Alors que l’intelligence artificielle (IA) s’apprête à redéfinir l’équilibre des économies mondiales, plusieurs pays d’Afrique centrale, à l’instar du Cameroun, s’organisent pour en tirer parti. C’est dans ce contexte que se tient à Yaoundé une conférence internationale d’envergure, placée sous le thème « Intelligence artificielle : pour tous en Afrique centrale ». L’événement, soutenu par la Chaire UNESCO Afrique centrale « Accès TIC », a pour ambition de renforcer les capacités régionales et de promouvoir une appropriation souveraine, inclusive et éthique de l’IA.
Selon les dernières projections de la Conférence des Nations Unies sur le commerce et le développement (CNUCED), l’intelligence artificielle pourrait affecter jusqu’à 40 % des emplois dans le monde d’ici 2033, avec une valeur marchande estimée à 4 800 milliards de dollars, soit l’équivalent du produit intérieur brut de l’Allemagne. Ces chiffres traduisent l’urgence pour les pays africains de développer des politiques publiques adaptées et des infrastructures numériques résilientes.
La conférence se déroule au Relaxe Hôtel-Nkozoa, à Yaoundé, et réunit neuf intervenants venus de quatre pays : cinq de France, deux du Cameroun, un d’Italie et un de Tunisie.
Trois jours pour analyser, apprendre et anticiper
Structurée sur trois journées, la conférence aborde les grands enjeux liés à l’IA dans les institutions, la gestion des données et la cybersécurité. Le programme alterne conférences, tables rondes, ateliers pratiques et démonstrations technologiques.
Jour 1 – Comprendre les fondements de l’IA
La première journée a été consacrée à la compréhension des bases de l’intelligence artificielle, de son historique à ses applications concrètes. La cérémonie d’ouverture officielle, présidée par les autorités camerounaises, a été marquée par l’intervention de la ministre des Postes et Télécommunications, Minette Libom Li Likeng. Elle a déclaré :
« L’intelligence artificielle, autrefois perçue comme un horizon lointain de la science, est aujourd’hui une réalité concrète et transversale, qui transforme profondément nos économies, nos institutions et notre quotidien. »

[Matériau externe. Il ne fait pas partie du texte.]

(** The heap holds the state object, its inventory and its set. *)
Definition wf (app : App) : Prop :=
  ∃ s inv ex,
    heap app !! state app = Some (CState s)
    ∧ heap app !! toolInventory s = Some (CInventory inv)
    ∧ heap app !! expandedStacks s = Some (CSet ex)
    ∧ NoDup ex.

(** What one round of notification adds to the log: each listener in turn
    is called with the state, and a throw is printed. *)
Definition notified (v : StateView) (ls : list Listener) : list Event :=
  concat ((fun l =>
             Called (listener_id l) v ::
             match listener_run l v with
             | Returns _ => []
             | Throws e => [ConsoleError "Error in state listener:" e]
             end) <$> ls).

(** The outcome of a write: the state now holds [v], the listeners are the
    same and were notified of [v], and no object of the old heap changed. *)
Definition written (app app' : App) (v : StateView) : Prop :=
  wf app'
  ∧ contents app' = Some v
  ∧ listeners app' = listeners app
  ∧ log app' = log app ++ notified v (listeners app)
  ∧ heap app `prefix_of` heap app'.

(** What [toggleStack] makes of the set of expanded stacks. *)
Definition toggled (toolName : string) (ex : list string) : list string :=
  if bool_decide (toolName ∈ ex) then set_delete toolName ex
  else set_add toolName ex.

(** The listeners called in a piece of log, in the order of the calls. *)
Definition called (l : list Event) : list nat :=
  omap (fun e => match e with
                 | Called id _ => Some id
                 | ConsoleError _ _ => None
                 end) l.

End AppState.

(* ===================================================================== *)
(** ** The document (js/dom.js)                                           *)
(* ===================================================================== *)

Module Dom.
Import Js Config.

(** *** Nodes

    The page is given by [index.html]: containers for the tools of each
    category (the pools), one of them the broken pool, a container for the
    crew cards, a live region and a line for the time of the last update.
    The modules fill the pools with tool elements and stacks and the crew
    container with drop zones.  A node has an identity; the fixed
    attributes ([role], [tabindex], [draggable]) are left out. *)

(** A tool element, [div.draggable] with [data-tool-number]. *)
Record Element : Type := mkElement {
  eid : nat;
  classList : list string;
  ds_toolName : string;
  ds_toolNumber : string;
  ds_toolClass : string;
  ds_checkoutTime : option string;
  ds_crew : option string;
  display : string;
  ariaLabel : string;
  ariaGrabbed : option string;
  textContent : string
}.

(** A stack: the label with its count badge, then the items.  [stackTool]
    is the tool definition its click handler was created with. *)
Record Stack : Type := mkStack {
  stackId : nat;
  stackTool : Tool;
  stackClasses : list string;
  stackToolName : string;
  stackDisplay : string;
  stackAriaLabel : string;
  labelClasses : list string;
  labelText : string;
  badgeText : string;
  badgeAriaLabel : string;
  items : list Element
}.

Inductive PoolChild : Type :=
  | PTool (e : Element)
  | PStack (s : Stack).

Record Pool : Type := mkPool {
  poolId : string;
  poolClasses : list string;
  children : list PoolChild
}.

(** A row of a crew's drop zone, [div.checkout-item]. *)
Record CheckoutItem : Type := mkCheckoutItem {
  ci_originalTool : string;
  ci_toolNumber : string;
  ci_checkoutTime : string;
  ci_crew : string;
  ci_ariaLabel : string
}.

(** A crew's drop zone, [div.drop-zone] with [data-crew]. *)
Record DropZone : Type := mkDropZone {
  zoneCrew : string;
  zoneItems : list CheckoutItem
}.

(** The document.  [crewsContainer], [liveRegion] and [updateTime] are
    [None] when the page lacks the element; the live region is kept as the
    list of what was announced in it.  [hasRequire] tells whether the page
    defines a global [require].  [cssOther] and [cssOtherZone] are what the
    browser finds, a tool element or a drop zone, for a selector text that
    is not the one the code meant to write. *)
Record Doc : Type := mkDoc {
  pools : list Pool;
  crewsContainer : option (list DropZone);
  liveRegion : option (list string);
  updateTime : option string;
  nextId : nat;
  hasRequire : bool;
  cssOther : string → list Element → Outcome (option nat);
  cssOtherZone : string → Outcome (option nat)
}.

Abbreviation M := (Js.M Doc).

(** *** Field updates *)

Definition set_classList (l : list string) (e : Element) : Element :=
  {| eid := eid e; classList := l; ds_toolName := ds_toolName e;
     ds_toolNumber := ds_toolNumber e; ds_toolClass := ds_toolClass e;
     ds_checkoutTime := ds_checkoutTime e; ds_crew := ds_crew e;
     display := display e; ariaLabel := ariaLabel e;
     ariaGrabbed := ariaGrabbed e; textContent := textContent e |}.

Definition set_checkoutTime (t : option string) (e : Element) : Element :=
  {| eid := eid e; classList := classList e; ds_toolName := ds_toolName e;
     ds_toolNumber := ds_toolNumber e; ds_toolClass := ds_toolClass e;
     ds_checkoutTime := t; ds_crew := ds_crew e;
     display := display e; ariaLabel := ariaLabel e;
     ariaGrabbed := ariaGrabbed e; textContent := textContent e |}.

Definition set_crew (c : option string) (e : Element) : Element :=
  {| eid := eid e; classList := classList e; ds_toolName := ds_toolName e;
     ds_toolNumber := ds_toolNumber e; ds_toolClass := ds_toolClass e;
     ds_checkoutTime := ds_checkoutTime e; ds_crew := c;
     display := display e; ariaLabel := ariaLabel e;
     ariaGrabbed := ariaGrabbed e; textContent := textContent e |}.

Definition set_display (d : string) (e : Element) : Element :=
  {| eid := eid e; classList := classList e; ds_toolName := ds_toolName e;
     ds_toolNumber := ds_toolNumber e; ds_toolClass := ds_toolClass e;
     ds_checkoutTime := ds_checkoutTime e; ds_crew := ds_crew e;
     display := d; ariaLabel := ariaLabel e;
     ariaGrabbed := ariaGrabbed e; textContent := textContent e |}.

Definition set_ariaLabel (a : string) (e : Element) : Element :=
  {| eid := eid e; classList := classList e; ds_toolName := ds_toolName e;
     ds_toolNumber := ds_toolNumber e; ds_toolClass := ds_toolClass e;
     ds_checkoutTime := ds_checkoutTime e; ds_crew := ds_crew e;
     display := display e; ariaLabel := a;
     ariaGrabbed := ariaGrabbed e; textContent := textContent e |}.

Definition set_ariaGrabbed (g : option string) (e : Element) : Element :=
  {| eid := eid e; classList := classList e; ds_toolName := ds_toolName e;
     ds_toolNumber := ds_toolNumber e; ds_toolClass := ds_toolClass e;
     ds_checkoutTime := ds_checkoutTime e; ds_crew := ds_crew e;
     display := display e; ariaLabel := ariaLabel e;
     ariaGrabbed := g; textContent := textContent e |}.

Definition set_items (l : list Element) (s : Stack) : Stack :=
  {| stackId := stackId s; stackTool := stackTool s; stackClasses := stackClasses s;
     stackToolName := stackToolName s; stackDisplay := stackDisplay s;
     stackAriaLabel := stackAriaLabel s; labelClasses := labelClasses s;
     labelText := labelText s; badgeText := badgeText s;
     badgeAriaLabel := badgeAriaLabel s; items := l |}.

Definition set_stackClasses (l : list string) (s : Stack) : Stack :=
  {| stackId := stackId s; stackTool := stackTool s; stackClasses := l;
     stackToolName := stackToolName s; stackDisplay := stackDisplay s;
     stackAriaLabel := stackAriaLabel s; labelClasses := labelClasses s;
     labelText := labelText s; badgeText := badgeText s;
     badgeAriaLabel := badgeAriaLabel s; items := items s |}.

Definition set_stackAriaLabel (a : string) (s : Stack) : Stack :=
  {| stackId := stackId s; stackTool := stackTool s; stackClasses := stackClasses s;
     stackToolName := stackToolName s; stackDisplay := stackDisplay s;
     stackAriaLabel := a; labelClasses := labelClasses s;
     labelText := labelText s; badgeText := badgeText s;
     badgeAriaLabel := badgeAriaLabel s; items := items s |}.

Definition set_badge (text aria : string) (d : string) (s : Stack) : Stack :=
  {| stackId := stackId s; stackTool := stackTool s; stackClasses := stackClasses s;
     stackToolName := stackToolName s; stackDisplay := d;
     stackAriaLabel := stackAriaLabel s; labelClasses := labelClasses s;
     labelText := labelText s; badgeText := text;
     badgeAriaLabel := aria; items := items s |}.

Definition set_children (l : list PoolChild) (p : Pool) : Pool :=
  {| poolId := poolId p; poolClasses := poolClasses p; children := l |}.

Definition set_zoneItems (l : list CheckoutItem) (z : DropZone) : DropZone :=
  {| zoneCrew := zoneCrew z; zoneItems := l |}.

Definition with_pools (d : Doc) (ps : list Pool) : Doc :=
  {| pools := ps; crewsContainer := crewsContainer d;
     liveRegion := liveRegion d; updateTime := updateTime d;
     nextId := nextId d; hasRequire := hasRequire d;
     cssOther := cssOther d; cssOtherZone := cssOtherZone d |}.

Definition with_crews (d : Doc) (c : option (list DropZone)) : Doc :=
  {| pools := pools d; crewsContainer := c;
     liveRegion := liveRegion d; updateTime := updateTime d;
     nextId := nextId d; hasRequire := hasRequire d;
     cssOther := cssOther d; cssOtherZone := cssOtherZone d |}.

Definition with_liveRegion (d : Doc) (l : option (list string)) : Doc :=
  {| pools := pools d; crewsContainer := crewsContainer d;
     liveRegion := l; updateTime := updateTime d;
     nextId := nextId d; hasRequire := hasRequire d;
     cssOther := cssOther d; cssOtherZone := cssOtherZone d |}.

Definition with_updateTime (d : Doc) (t : option string) : Doc :=
  {| pools := pools d; crewsContainer := crewsContainer d;
     liveRegion := liveRegion d; updateTime := t;
     nextId := nextId d; hasRequire := hasRequire d;
     cssOther := cssOther d; cssOtherZone := cssOtherZone d |}.

Definition with_nextId (d : Doc) (n : nat) : Doc :=
  {| pools := pools d; crewsContainer := crewsContainer d;
     liveRegion := liveRegion d; updateTime := updateTime d;
     nextId := n; hasRequire := hasRequire d;
     cssOther := cssOther d; cssOtherZone := cssOtherZone d |}.

(** *** Class lists *)

Definition contains (c : string) (l : list string) : bool :=
  bool_decide (c ∈ l).

Definition classList_add (c : string) (l : list string) : list string :=
  if contains c l then l else l ++ [c].

Definition classList_remove (c : string) (l : list string) : list string :=
  filter (fun x => x ≠ c) l.

(** [className = text]: the tokens of [text], each once. *)
Definition is_space (a : ascii) : bool :=
  let n := Ascii.nat_of_ascii a in
  (n =? 32) || (n =? 9) || (n =? 10) || (n =? 12) || (n =? 13).

Fixpoint split_tokens (cur : string) (s : string) : list string :=
  match s with
  | "" => if truthy_string cur then [cur] else []
  | String a s' =>
      if is_space a
      then (if truthy_string cur then [cur] else []) ++ split_tokens "" s'
      else split_tokens (cur +:+ String a "") s'
  end.

Definition tokens (className : string) : list string :=
  fold_left (fun acc c => classList_add c acc) (split_tokens "" className) [].

(** *** Walking the pools *)

Definition child_elements (c : PoolChild) : list Element :=
  match c with
  | PTool e => [e]
  | PStack s => items s
  end.

Definition pool_elements (p : Pool) : list Element :=
  concat (child_elements <$> children p).

(** The tool elements in document order. *)
Definition elements (d : Doc) : list Element :=
  concat (pool_elements <$> pools d).

Definition child_stacks (c : PoolChild) : list Stack :=
  match c with
  | PTool _ => []
  | PStack s => [s]
  end.

Definition stacks (d : Doc) : list Stack :=
  concat ((fun p => concat (child_stacks <$> children p)) <$> pools d).

Definition map_child (f : Element → Element) (g : Stack → Stack)
    (c : PoolChild) : PoolChild :=
  match c with
  | PTool e => PTool (f e)
  | PStack s => PStack (g (set_items (f <$> items s) s))
  end.

Definition map_doc (f : Element → Element) (g : Stack → Stack) (d : Doc)
  : Doc :=
  with_pools d
    ((fun p => set_children (map_child f g <$> children p) p) <$> pools d).

(** Change through a reference: the node with that identity. *)
Definition updateElement (target : nat) (f : Element → Element) : M unit :=
  fun d =>
    (Returns tt,
     map_doc (fun e => if Nat.eqb (eid e) target then f e else e) id d).

Definition updateStack (target : nat) (g : Stack → Stack) : M unit :=
  fun d =>
    (Returns tt,
     map_doc id (fun s => if Nat.eqb (stackId s) target then g s else s) d).

Definition findElement (target : nat) (d : Doc) : option Element :=
  find (fun e => Nat.eqb (eid e) target) (elements d).

(** [element.closest('.tool-stack')]: the stack the element is an item of. *)
Definition closestStack (target : nat) (d : Doc) : option Stack :=
  find (fun s => existsb (fun e => Nat.eqb (eid e) target) (items s))
       (stacks d).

Les conférences ont mis en lumière le potentiel de l’IA comme levier de transformation institutionnelle en Afrique. Un expert français a souligné que « l’IA, si elle est bien encadrée, peut devenir un outil de service public plus efficace, transparent et accessible ».
Des cas d’usage ont été présentés par la France et l’Italie, suivis d’un atelier pratique sur les outils d’IA tels que les chatbots ou les IA génératives. Une table ronde conclusive a permis de discuter des enjeux d’éthique, des biais algorithmiques et de la gouvernance.

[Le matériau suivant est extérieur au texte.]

(** [json.loads(t)] with recursion budget [depth]; [None] when the scan
    is [Unmodelled]. Text after the value other than blanks raises
    [JSONDecodeError] ("Extra data"). *)
Definition json_loads (depth : nat) (t : list ascii) : option loads_result :=
  match parse_value (S (2 * length t)) depth t with
  | Scanned v r => Some (match skip_ws r with
                         | [] => Loaded v
                         | _ => LoadRaised JSONDecodeError
                         end)
  | ScanRaised e => Some (LoadRaised e)
  | Unmodelled => None
  end.

(** [re.search(r'\{.*\}', response, re.DOTALL)]: the leftmost match starts
    at the first ['{'] and, [.*] being greedy, ends at the last ['}'];
    there is no match when no ['}'] follows the first ['{']. *)
Fixpoint from_first_open (t : list ascii) : option (list ascii) :=
  match t with
  | [] => None
  | c :: t' => if ceq c "{"%char then Some t else from_first_open t'
  end.

Fixpoint drop_to_close (t : list ascii) : list ascii :=
  match t with
  | c :: t' => if ceq c "}"%char then t else drop_to_close t'
  | [] => []
  end.

Definition upto_last_close (t : list ascii) : option (list ascii) :=
  match drop_to_close (rev t) with
  | [] => None
  | r => Some (rev r)
  end.

Definition regex_span (t : list ascii) : option (list ascii) :=
  match from_first_open t with
  | None => None
  | Some u => upto_last_close u
  end.

Definition jstr (x : string) : json := JStr (s x).

(** [ReviewerAgent._create_fallback_review(response)] *)
Definition fallback_review (response : list ascii) : json :=
  let status :=
    if contains (lower response) (s "approved") then "approved"%string
    else if contains (lower response) (s "changes") then "changes_requested"%string
    else "needs_work"%string in
  JObj [(s "summary",
           JStr (if 500 <? length response then take 500 response ++ s "..."
                 else response));
        (s "status", jstr status);
        (s "issues_found", JArr []);
        (s "positive_feedback", JArr []);
        (s "suggestions",
           JArr [jstr "Could not parse detailed review. Please review manually."]);
        (s "overall_score", JNum 50);
        (s "meets_requirements", JBool false)].

(** The record returned by the [except Exception] branch. *)
Definition error_review : json :=
  JObj [(s "summary", jstr "Review failed due to technical error.");
        (s "status", jstr "needs_work");
        (s "issues_found", JArr []);
        (s "positive_feedback", JArr []);
        (s "suggestions", JArr [jstr "Please check the implementation manually."]);
        (s "overall_score", JNum 0);
        (s "meets_requirements", JBool false)].

(** Outcome of [self.llm.generate(...)]. *)
Inductive llm_outcome :=
| Generated (response : list ascii)
| GenerateRaised.

(** [ReviewerAgent._perform_llm_review], after the prompt is built, for
    [json.loads] behaving as [loads]. The inner [except] catches only
    [JSONDecodeError] and falls through to the fallback review; any other
    exception of [json.loads] reaches the outer [except Exception], as a
    failing model call does. The result type has no exceptional case:
    every path returns a record. *)
Definition perform_llm_review (loads : list ascii -> loads_result)
  (o : llm_outcome) : json :=
  match o with
  | GenerateRaised => error_review
  | Generated response =>
      match regex_span response with
      | Some span =>
          match loads span with
          | Loaded v => v
          | LoadRaised JSONDecodeError => fallback_review response
          | LoadRaised _ => error_review
          end
      | None => fallback_review response
      end
  end.

(** [json.loads] on the texts of the examples below, all of which lie in
    the modelled subset and nest at most two levels deep, far within the
    recursion budget of any CPython version: [json_loads] with a budget
    of 900; an [Unmodelled] scan, which does not occur on those texts, is
    read as [JSONDecodeError]. *)
Definition sample_loads (t : list ascii) : loads_result :=
  match json_loads 900 t with
  | Some r => r
  | None => LoadRaised JSONDecodeError
  end.

End Interp.

(* ------------------------------------------------------------------ *)
(** ** File relevance resolution: [_discover_relevant_files] *)

Module Discover.
Import Str.

Definition python_keywords := [s "python"; s ".py"; s "py file"].
Definition doc_keywords := [s "documentation"; s "readme"; s ".md"; s "markdown"].
Definition test_keywords := [s "test"; s "tests"; s "testing"].
Definition config_keywords :=
  [s "config"; s "configuration"; s ".json"; s ".yaml"; s ".yml"].

(** [any(keyword in requirement for keyword in ks)] *)
Definition mentions (requirement : list ascii) (ks : list (list ascii)) : bool :=
  existsb (contains requirement) ks.

(** [CodeAgent._determine_file_patterns] *)
Definition determine_file_patterns (requirement : list ascii)
  : list (list ascii) :=
  let patterns :=
    (if mentions requirement python_keywords then [s "*.py"] else []) ++
    (if mentions requirement doc_keywords then [s "*.md"] else []) ++
    (if mentions requirement test_keywords then [s "*test*.py"] else []) ++
    (if mentions requirement config_keywords
     then [s "*.json"; s "*.yaml"; s "*.yml"] else []) in
  match patterns with
  | [] => [s "*.py"]
  | _ => patterns
  end.

Definition list_ascii_eqb (a b : list ascii) : bool :=
  String.eqb (string_of_list_ascii a) (string_of_list_ascii b).

(** [CodeAgent._pattern_matches]; for a pattern ['*' :: rest],
    [pattern[1:]] is [rest] and [pattern[1:-1]] is [removelast rest]. *)
Definition pattern_matches (pattern file_path : list ascii) : bool :=
  match pattern with
  | c :: rest =>
      if ceq c "*"%char then
        endswith file_path rest ||
        (let mid := removelast rest in
         if existsb (ceq "*"%char) mid then contains file_path mid else false)
      else list_ascii_eqb file_path pattern
  | [] => list_ascii_eqb file_path pattern
  end.

Definition excluded_dirs :=
  [s "__pycache__"; s "node_modules/"; s "venv/"; s ".venv/"; s "env/";
   s "dist/"; s "build/"; s ".git"].

(** The test applied to each [item.path] of the tree. *)
Definition keep (patterns : list (list ascii)) (path : list ascii) : bool :=
  existsb (fun p => pattern_matches p path) patterns &&
  negb (existsb (contains path) excluded_dirs).

(** [CodeAgent._discover_relevant_files]; the tree is the list of paths
    returned by [get_repository_tree(recursive=True)], or [None] when that
    call raises (the [except] branch returns [[]]). *)
Definition discover_relevant_files (requirement : list ascii)
  (tree : option (list (list ascii))) : list (list ascii) :=
  match tree with
  | None | Some [] => []
  | Some items =>
      let patterns := determine_file_patterns requirement in
      firstn 50 (List.filter (keep patterns) items)
  end.

End Discover.

(* ------------------------------------------------------------------ *)
(** ** Revision re-entry: [CodeAgent.handle_review_feedback] *)

Module Feedback.

(** Observable effects of one call. *)
Inductive event :=
| PrComment (pr : nat) (text : string)
| ReadFile (path : string)
| WriteFile (path : string) (content : string).

(** The platform and the model as seen by the method: the configured
    [settings.max_iterations], the changed files of each pull request, the
    content of a file on the pull request's head ref ([None] when
    [get_file_content] returns [None]), and the model's revision of a file
    for a feedback text ([None] when the model call raises). *)
Record env := {
  max_iterations : nat;
  changed_files : nat -> list string;
  file_content : nat -> string -> option string;
  apply_feedback : string -> string -> string -> option string
}.

Record agent := { iteration_count : nat }.

Definition escalation : string :=
  "Maximum iteration limit reached. Manual intervention required.".

Definition progress (k n : nat) : string :=
  ("Received review feedback. Making adjustments (iteration " ++ pretty k
   ++ "/" ++ pretty n ++ ")...")%string.

(** One pass of [for file_path in changed_files]; failures of a file are
    caught and the loop continues. *)
Definition revise_file (E : env) (pr : nat) (feedback : string) (path : string)
  : list event :=
  ReadFile path ::
  match file_content E pr path with
  | None => []
  | Some current =>
      if String.eqb current EmptyString then []
      else match apply_feedback E path current feedback with
           | None => []
           | Some new_content =>
               if String.eqb new_content current then []
               else [WriteFile path new_content]
           end
  end.

Definition revise_files (E : env) (pr : nat) (feedback : string) : list event :=
  flat_map (revise_file E pr feedback) (changed_files E pr).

Jour 2 – Encadrer la gestion des données
La deuxième journée s’est articulée autour de la protection des données personnelles, un enjeu majeur dans l’ère de l’intelligence artificielle. Le ministère camerounais des Postes et Télécommunications a exposé les cadres juridiques nationaux et leur articulation avec le Règlement général sur la protection des données (RGPD) européen.
Les participants ont ensuite suivi une présentation sur le cycle de vie des données et les défis liés à leur collecte, traitement et sécurisation dans des environnements automatisés. Un atelier de mise en conformité a permis de simuler un audit de données, avec une attention particulière portée à la responsabilité des institutions publiques.

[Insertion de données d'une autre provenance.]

(** * P11_CM: LTE-style OFDM link simulator, core signal chain

    Shallow embedding of
      - [core/ts36212_channel_coding.py]: CRC attach/check, rate-1/3
        convolutional encoder, trellis table, hard-decision Viterbi decoder;
      - [core/ofdm_ops.py]: cyclic prefix insertion/removal, zero-forcing
        equaliser;
      - [core/utils.py]: seeded XOR scrambler;
      - [core/channel.py]: impulse response of the multipath channel.

    NumPy arrays of integers are lists of [Z]; fixed-width dtypes have
    their wrap-around written out where the code computes in them. The
    definitions come first, the lemmas and theorems about them after. *)

From Stdlib Require Import ZArith List Bool Lia Arith QArith Qround.
From Stdlib Require Import Reals Lra.
Import ListNotations.

#[local] Open Scope Z_scope.

(* ================================================================== *)
(** * Python and NumPy primitives used by the sources *)
(* ================================================================== *)

Module Py.

(** [range(n)] as a list of integers. *)
Definition range (n : nat) : list Z := map Z.of_nat (seq 0 n).

(** [int.bit_count()]: number of ones of the absolute value. *)
Fixpoint pos_bit_count (p : positive) : Z :=
  match p with
  | xH => 1
  | xO q => pos_bit_count q
  | xI q => 1 + pos_bit_count q
  end.

Definition bit_count (v : Z) : Z :=
  match v with
  | Z0 => 0
  | Zpos p => pos_bit_count p
  | Zneg p => pos_bit_count p
  end.

(** Index of a slice bound in a sequence of length [len]: a negative bound
    counts from the end, and every bound is clamped to [0, len]. *)
Definition bound (len : nat) (i : Z) : nat :=
  if i <? 0 then Z.to_nat (Z.max 0 (Z.of_nat len + i))
  else Nat.min len (Z.to_nat i).

(** [l[i:]] *)
Definition slice_from {A} (i : Z) (l : list A) : list A :=
  skipn (bound (length l) i) l.
(** * snippet-expander-win: the keyword watcher of src/native/snippet-expander-win.c

    A shallow embedding of the C program.  The process-wide globals
    ([g_keywords], [g_max_keyword_len], [g_allowed], [g_delimiters],
    [g_token]) become one record that every function takes and returns;
    what the program prints on stdout becomes a list of messages. *)

From Stdlib Require Import Strings.Byte Strings.String ZArith Lia.
From stdpp Require Import base decidable option list strings.

#[global] Instance byte_eq_decision : EqDecision byte := Byte.byte_eq_dec.

(** ** The pieces of the C library the program uses *)
Module C.

(** [tolower] of <ctype.h> in the "C" locale (the program never calls
    setlocale), on an [unsigned char] value: 'A'..'Z' move to 'a'..'z'. *)
Definition tolower (c : byte) : byte :=
  let n := Byte.to_N c in
  if ((65 <=? n) && (n <=? 90))%N
  then default c (Byte.of_N (n + 32))
  else c.

(** A char array read as a C string: the bytes before the first NUL
    (the end of the list stands for the terminator the code writes). *)
Fixpoint c_str (s : list byte) : list byte :=
  match s with
  | [] => []
  | c :: rest => if decide (c = x00) then [] else c :: c_str rest
  end.

(** [strcmp(a, b) == 0] *)
Definition strcmp_eq (a b : list byte) : bool :=
  bool_decide (c_str a = c_str b).

(** [text] of a string literal, as bytes *)
Definition bytes (text : string) : list byte := list_byte_of_string text.

End C.

(** ** Constants *)
Definition MAX_KEYWORDS : nat := 512.
Definition MAX_KEYWORD_LEN : nat := 128.
Definition MAX_TOKEN_LEN : nat := 512.

(** ** Messages written to stdout, one per line *)
Inductive message : Type :=
  | Ready                                              (* {"ready":true} *)
  | Keyword (keyword : list byte) (delimiter : byte)   (* {"keyword":..,"delimiter":..} *)
  | Error (msg : string).                              (* {"error":..} *)

#[global] Instance message_eq_decision : EqDecision message.
Proof. solve_decision. Defined.

(** The delimiter of a match found on the token-character path: '\0',
    which [json_escape_char] prints as the empty string. *)
Definition NUL : byte := x00.

(** ** The globals

    [g_keywords] holds the first [g_keyword_count] rows of the C table, so
    the count is its length; [g_token] holds the first [g_token_len] bytes
    of the C buffer.  The two [int] lengths stay within [0, 512], so they are
    natural numbers here.  The two character tables are arrays of 256 flags
    indexed by an [unsigned char]. *)
Record globals : Type := Globals {
  g_keywords : list (list byte);
  g_max_keyword_len : nat;
  g_allowed : list bool;
  g_delimiters : list bool;
  g_token : list byte;
}.

Definition g_keyword_count (g : globals) : nat := length (g_keywords g).
Definition g_token_len (g : globals) : nat := length (g_token g).

(** The values of the static initialisers. *)
Definition initial_globals : globals :=
  {| g_keywords := [];
     g_max_keyword_len := 1;
     g_allowed := replicate 256 false;
     g_delimiters := replicate 256 false;
     g_token := [] |}.

Definition set_token (g : globals) (token : list byte) : globals :=
  {| g_keywords := g_keywords g;
     g_max_keyword_len := g_max_keyword_len g;
     g_allowed := g_allowed g;
     g_delimiters := g_delimiters g;
     g_token := token |}.

Definition set_charsets (g : globals) (allowed delimiters : list bool) : globals :=
  {| g_keywords := g_keywords g;
     g_max_keyword_len := g_max_keyword_len g;
     g_allowed := allowed;
     g_delimiters := delimiters;
     g_token := g_token g |}.

(** [table[c]] and [table[c] = v] for an [unsigned char c]. *)
Definition tbl_get (table : list bool) (c : byte) : bool :=
  default false (table !! Byte.to_nat c).

Definition tbl_set (table : list bool) (c : byte) (v : bool) : list bool :=
  <[Byte.to_nat c := v]> table.

(** ** Token buffer *)

Definition clear_token (g : globals) : globals := set_token g [].

Definition trim_token_to_max (g : globals) : globals :=
  if g_token_len g <=? g_max_keyword_len g then g
  else
    let keep := g_max_keyword_len g in
    let remove := g_token_len g - keep in
    set_token g (take keep (drop remove (g_token g))).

Une conférence interactive a clôturé la journée autour d’une problématique centrale : comment équilibrer les impératifs de sécurité, d’innovation et de respect de la vie privée.
Jour 3 – Prévenir les risques cyber et utiliser l’IA pour la sécurité
La dernière journée a été consacrée aux liens entre IA et cybersécurité. Des exposés techniques ont abordé les menaces liées aux attaques sur les modèles d’IA, les manipulations par deepfakes et les failles des algorithmes. La Tunisie a présenté une étude sur les vulnérabilités des systèmes IA dans des contextes numériques peu régulés.
Un atelier de simulation d’attaque a été organisé pour tester les réactions des systèmes face à des intrusions automatisées. Des experts camerounais ont également présenté des solutions d’IA appliquées à la cybersécurité, démontrant comment ces technologies peuvent être déployées à des fins de défense proactive.
La conférence s’est achevée par la remise officielle des certificats délivrés par la Chaire UNESCO, suivie d’un point presse et d’un déjeuner de clôture.
Une stratégie camerounaise en pleine élaboration
Le Cameroun a amorcé, depuis janvier 2025, l’élaboration d’une stratégie nationale sur l’intelligence artificielle. Ce chantier structurant intervient dans la continuité des Concertations Nationales sur l’Intelligence Artificielle (CONIA), organisées à Yaoundé du 25 au 26 juin 2024 sous le thème : « Quelles politiques gouvernementales pour une meilleure appropriation de l’intelligence artificielle au Cameroun ? »
Les recommandations issues des CONIA comprennent :
- La création d’un organe national d’accompagnement des projets IA, publics et privés ;
- Le renforcement de la coopération avec les grandes firmes technologiques (GAFAM) pour la recherche et la formation ;
- L’intégration progressive de l’IA dans les curricula de formation, notamment dans les filières numériques ;
- La sécurisation des données sensibles et l’ouverture réglementée des bases publiques ;
- L’introduction de lignes budgétaires spécifiques à la recherche et développement en IA dans les administrations.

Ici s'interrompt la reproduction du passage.